How can we avoid the 45% trigger? Kane explored the idea of increasing employer and workers tax revenue, concluding that the payroll tax would have to be increased to 6% for that idea to work. However, employers are already dropping or cutting insurance coverage for their workers, and workers are already having trouble financing their part of their own health insurance. In addition, the ratio of elders to adults of working age has been declining steadily and is projected to continue to decline, further decreasing the impact of a higher payroll tax.

Kane next suggested that perhaps beneficiaries should be responsible for the cost, through increased premiums, copays and deductibles. Currently, Medicare costs consume about one-quarter of the average Social Security income; this is projected to rise to nearly double that by 2030. Raising costs further is simply untenable.

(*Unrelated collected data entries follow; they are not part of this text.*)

(** A [mov] to memory at the same address. *)
Definition ins_store : INS :=
  {| INS_Address := 4198560; INS_MemoryOperandCount := 1;
     INS_IsSyscall := false; INS_HasFallThrough := true;
     INS_OperandCount := 2; INS_MemoryOperandIsWritten := fun _ => true;
     INS_MemoryWriteSize := 4 |}.

(** ** Specifications of computations *)

(** A computation that, from any state satisfying [I], returns in a
    state satisfying [I] after operations satisfying [E]. *)
Definition ensures {A} (I : World -> Prop) (E : list Event -> Prop) (m : M A) : Prop :=
  forall w, I w -> exists a w' evs, m w = Returned a w' evs /\ I w' /\ E evs.

(** Returns, the lock being released as often as acquired. *)
Definition orderly {A} (m : M A) : Prop :=
  ensures (fun _ => True) (fun evs => lock_run false evs = Some false) m.

(** Returns with the Trigger still inactive and no record created. *)
Definition dormant {A} (m : M A) : Prop :=
  ensures (fun w => Trigger.getState (analysisTrigger w) = false)
          (fun evs => no_record evs = true) m.

(** The calls that may be inserted for a system call: the before
    callback and the snapshot callback only. *)
Definition syscall_insert_ok (e : Event) : bool :=
  match e with
  | EvINS_InsertCall ins _ f =>
      if INS_IsSyscall ins then
        match f with
        | AF_callbackBefore _ _ _ | AF_callbackSnapshot _ => true
        | _ => false
        end
      else true
  | _ => true
  end.

(** Returns after insertions that respect [syscall_insert_ok]. *)
Definition installs_safely {A} (m : M A) : Prop :=
  ensures (fun _ => True) (fun evs => forallb syscall_insert_ok evs = true) m.

(** ** Further observations, for the installers and the whole tool *)

Definition is_insert (e : Event) : bool :=
  match e with
  | EvRTN_InsertCall _ _ _ | EvINS_InsertCall _ _ _ => true
  | _ => false
  end.

Definition no_insert (evs : list Event) : bool :=
  forallb (fun e => negb (is_insert e)) evs.

(** An inserted call of [toggleWrapper], with either flag, on a
    routine or on an instruction. *)
Definition toggle_insert (e : Event) : bool :=
  match e with
  | EvRTN_InsertCall _ _ (AF_toggleWrapper _)
  | EvINS_InsertCall _ _ (AF_toggleWrapper _) => true
  | _ => false
  end.

(** The host operations of the first block of [IMG_Instrumentation]:
    the toggle on the routine of the start symbol, when a symbol is
    configured and the image holds it. *)
Definition symbol_insertions (pin : Pin.API) (options : PyTritonOptions.t)
    (img : IMG) : list Event :=
  match PyTritonOptions.startAnalysisFromSymbol options with
  | Some symbol =>
      let targetRTN := RTN_FindByName pin img symbol in
      if RTN_Valid pin targetRTN then
        [EvRTN_Open targetRTN;
         EvRTN_InsertCall targetRTN IPOINT_AFTER (AF_toggleWrapper false);
         EvRTN_Close targetRTN]
      else []
  | None => []
  end.

(** The invocation of the image-load hook made by [callbackImageLoad],
    with the size computed in [uint64]. *)
Definition image_load_call (pin : Pin.API) (img : IMG) : ProcessingPyConf.call :=
  ProcessingPyConf.callbackImageLoad (IMG_Name pin img) (IMG_LowAddress pin img)
    (wrap64 (wrap64 (IMG_HighAddress pin img + 1) - IMG_LowAddress pin img)).

(** The before call that the installer inserts for an instruction. *)
Definition before_call (engine : Engine) (ins : INS) : Event :=
  EvINS_InsertCall ins IPOINT_BEFORE
    (if 0 <? INS_MemoryOperandCount ins then
       AF_callbackBefore (createIRBuilder engine ins) true (IARG_MEMORYOP_EA 0)
     else AF_callbackBefore (createIRBuilder engine ins) false (IARG_ADDRINT 0)).

(** The host operations of one loop of [IMG_Instrumentation] over a
    routine table: the entries whose routine is found, in order. *)
Definition routine_insertions (pin : Pin.API) (img : IMG) (ipoint : IPOINT)
    (f : PyObject -> AFUNPTR) (table : list (string * PyObject)) : list Event :=
  List.flat_map
    (fun entry =>
       let targetRTN := RTN_FindByName pin img (fst entry) in
       if RTN_Valid pin targetRTN then
         [EvRTN_Open targetRTN;
          EvRTN_InsertCall targetRTN ipoint (f (snd entry));
          EvRTN_Close targetRTN]
       else [])
    table.

(** The requests of the host that cannot disable the Trigger: all but
    a stop-rule check at an address matching a stop rule and a fired
    [toggleWrapper(false)]. *)
Definition keeps_active (pin : Pin.API) (options : PyTritonOptions.t)
    (e : HostEvent) : bool :=
  match e with
  | HE_Call AF_callbackLockCheck a => negb (stop_rule pin options (IARG_INST_PTR a))
  | HE_Call (AF_toggleWrapper flag) _ => flag
  | _ => true
  end.

(** Returns with the Trigger still active. *)
Definition stays_active {A} (m : M A) : Prop :=
  ensures (fun w => Trigger.getState (analysisTrigger w) = true) (fun _ => True) m.

(** Returns without having inserted any call of [toggleWrapper]. *)
Definition inserts_no_toggle {A} (m : M A) : Prop :=
  ensures (fun _ => True)
          (fun evs => forallb (fun e => negb (toggle_insert e)) evs = true) m.

(** The descriptor as [callbackBefore] hands it to the hook before the
    IR processing: after the configuration hook, with the effective
    address, the thread and the branch outcome of this execution. *)
Definition bound_irb (processingPyConf : ProcessingPyConf.t) (irb : IRBuilder)
    (hasEA : bool) (ea : ADDRINT) (isBranchTaken : bool)
    (branchTargetAddress : ADDRINT) (threadId : THREADID) : IRBuilder :=
  let irb1 := ProcessingPyConf.applyConf processingPyConf irb in
  let irb2 := if hasEA then irb_setup ea irb1 else irb1 in
  irb_setBranchTargetAddress branchTargetAddress
    (irb_setBranchTaken isBranchTaken (irb_setThreadID threadId irb2)).

(** ** [main] and [Usage] *)

(** The calls that [main] makes to the host and to the bindings, and
    the lines it writes to [std::cerr]. *)
Inductive Setup : Type :=
| PIN_InitSymbols
| PIN_SetSyntaxIntel
| initBindings
| IMG_AddInstrumentFunction
| TRACE_AddInstrumentFunction
| PIN_AddFiniFunction
| PIN_AddSyscallEntryFunction
| PIN_AddSyscallExitFunction
| PIN_InterceptSignal (sig : Z)
| PIN_AddThreadStartFunction
| PIN_AddThreadFiniFunction
| execBindings (script : string)
| cerr (line : string).

(** [main] returns a status or leaves through [exit]. *)
Inductive Status : Type :=
| Return (code : Z)
| Exit (code : Z).

(** [Usage]: the summary of the knobs goes to [std::cerr]; the result
    is -1. *)
Definition Usage (StringKnobSummary : string) : list Setup * Z :=
  ([cerr StringKnobSummary], -1).

(** [main], given the result of [PIN_Init] ([true] on failure, as in
    Pin), the value of the knob [-script] and whether [execBindings]
    finds the script. *)
Definition main (PIN_Init : bool) (StringKnobSummary : string)
    (KnobPythonModule : string) (execBindings_result : bool) : list Setup * Status :=
  if PIN_Init then
    let u := Usage StringKnobSummary in
    ([PIN_InitSymbols; PIN_SetSyntaxIntel] ++ fst u, Return (snd u))
  else
    let setup :=
      [PIN_InitSymbols; PIN_SetSyntaxIntel;
       initBindings;
       IMG_AddInstrumentFunction;
       TRACE_AddInstrumentFunction;
       PIN_AddFiniFunction;
       PIN_AddSyscallEntryFunction;
       PIN_AddSyscallExitFunction;
       PIN_InterceptSignal SIGFPE;
       PIN_InterceptSignal SIGILL;
       PIN_InterceptSignal SIGKILL;
       PIN_InterceptSignal SIGPIPE;
       PIN_InterceptSignal SIGSEGV;
       PIN_AddThreadStartFunction;
       PIN_AddThreadFiniFunction;
       execBindings KnobPythonModule] in
    if negb execBindings_result then
      (setup ++ [cerr "Error: Script file can't be found!"], Exit 1)
    else (setup, Return 0).

(** The signals that a setup intercepts, in order. *)
Definition intercepted_by (setup : list Setup) : list Z :=
  List.flat_map
    (fun s => match s with PIN_InterceptSignal sig => [sig] | _ => [] end) setup.

Definition registers_callbacks (setup : list Setup) : bool :=
  existsb
    (fun s =>
       match s with
       | PIN_InitSymbols | PIN_SetSyntaxIntel | cerr _ => false
       | _ => true
       end) setup.

(** ** Further concrete inputs *)

(** [startAnalysisFromAddr = {0x4010a4}], no start symbol. *)
Definition options_start_address : PyTritonOptions.t :=
  {| PyTritonOptions.startAnalysisFromSymbol := None;
     PyTritonOptions.startAnalysisFromAddr := {[ 4198564 ]};
     PyTritonOptions.startAnalysisFromOffset := empty;
     PyTritonOptions.stopAnalysisFromAddr := empty;
     PyTritonOptions.stopAnalysisFromOffset := empty;
     PyTritonOptions.callbackRoutineEntry := [];
     PyTritonOptions.callbackRoutineExit := [] |}.

(** [startAnalysisFromOffset = {0}], no start symbol. *)
Definition options_start_offset_zero : PyTritonOptions.t :=
  {| PyTritonOptions.startAnalysisFromSymbol := None;
     PyTritonOptions.startAnalysisFromAddr := empty;
     PyTritonOptions.startAnalysisFromOffset := {[ 0 ]};
     PyTritonOptions.stopAnalysisFromAddr := empty;
     PyTritonOptions.stopAnalysisFromOffset := empty;
     PyTritonOptions.callbackRoutineEntry := [];
     PyTritonOptions.callbackRoutineExit := [] |}.

(** Routine hooks on [main] (found in the image of [pin_one]) and on
    [helper] (not found). *)
Definition options_routines : PyTritonOptions.t :=
  {| PyTritonOptions.startAnalysisFromSymbol := Some "main"%string;
     PyTritonOptions.startAnalysisFromAddr := empty;
     PyTritonOptions.startAnalysisFromOffset := empty;
     PyTritonOptions.stopAnalysisFromAddr := empty;
     PyTritonOptions.stopAnalysisFromOffset := empty;
     PyTritonOptions.callbackRoutineEntry :=
       [("helper"%string, 7); ("main"%string, 8)];
     PyTritonOptions.callbackRoutineExit := [("main"%string, 9)] |}.

(** A register-to-register instruction at 0x4010a0 and a store at
    0x4010a4. *)
Definition ins_plain : INS :=
  {| INS_Address := 4198560; INS_MemoryOperandCount := 0;
     INS_IsSyscall := false; INS_HasFallThrough := true;
     INS_OperandCount := 2; INS_MemoryOperandIsWritten := fun _ => false;
     INS_MemoryWriteSize := 0 |}.

Definition ins_store_next : INS :=
  {| INS_Address := 4198564; INS_MemoryOperandCount := 1;
     INS_IsSyscall := false; INS_HasFallThrough := true;
     INS_OperandCount := 2; INS_MemoryOperandIsWritten := fun _ => true;
     INS_MemoryWriteSize := 4 |}.

(** A state whose trace holds one record, of a branch for
    [engine_branch]. *)
Definition inst_sample : Inst :=
  {| inst_threadId := 1; inst_address := 4198560; inst_nextAddress := 4198564;
     inst_opcode := 0; inst_opcodeCategory := 1; inst_operands := [];
     inst_branchTaken := true; inst_branchTargetAddress := 4198400 |}.

Definition engine_branch : Engine :=
  {| createIRBuilder := createIRBuilder engine_plain;
     process := process engine_plain;
     isBranch := fun i => inst_opcodeCategory i =? 1 |}.

Definition world_traced : World :=
  {| analysisTrigger := true;
     ap := {| AnalysisProcessor.currentCtxH := None;
              AnalysisProcessor.trace := [inst_sample];
              AnalysisProcessor.numberOfBranchesTaken := 5;
              AnalysisProcessor.snapshotLocked := false;
              AnalysisProcessor.snapshotJournal := [] |};
     memory := memory_ramp |}.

What might be the solution? Kane suggested that the entire Medicare payment policy would have to change. She noted that the current fee-for-service policy pays more for quantity of care regardless of value, overvalues procedures, undervalues primary care, does not support what needs to be done to manage chronic diseases, and creates conflicting incentives by having separate payment systems for hospitals and physicians.

Kane put forward a “pay-by-episode” model in which each elder would have a care manager who would coordinate every episode of illness. Medicare would pay by episode, and the care manager would coordinate how the money could be spent among physicians, hospitals and other care facilities in order to secure the best quality care. Under such a program, elders would select a “medical home” that would be held accountable and paid based on utilization and quality outcomes.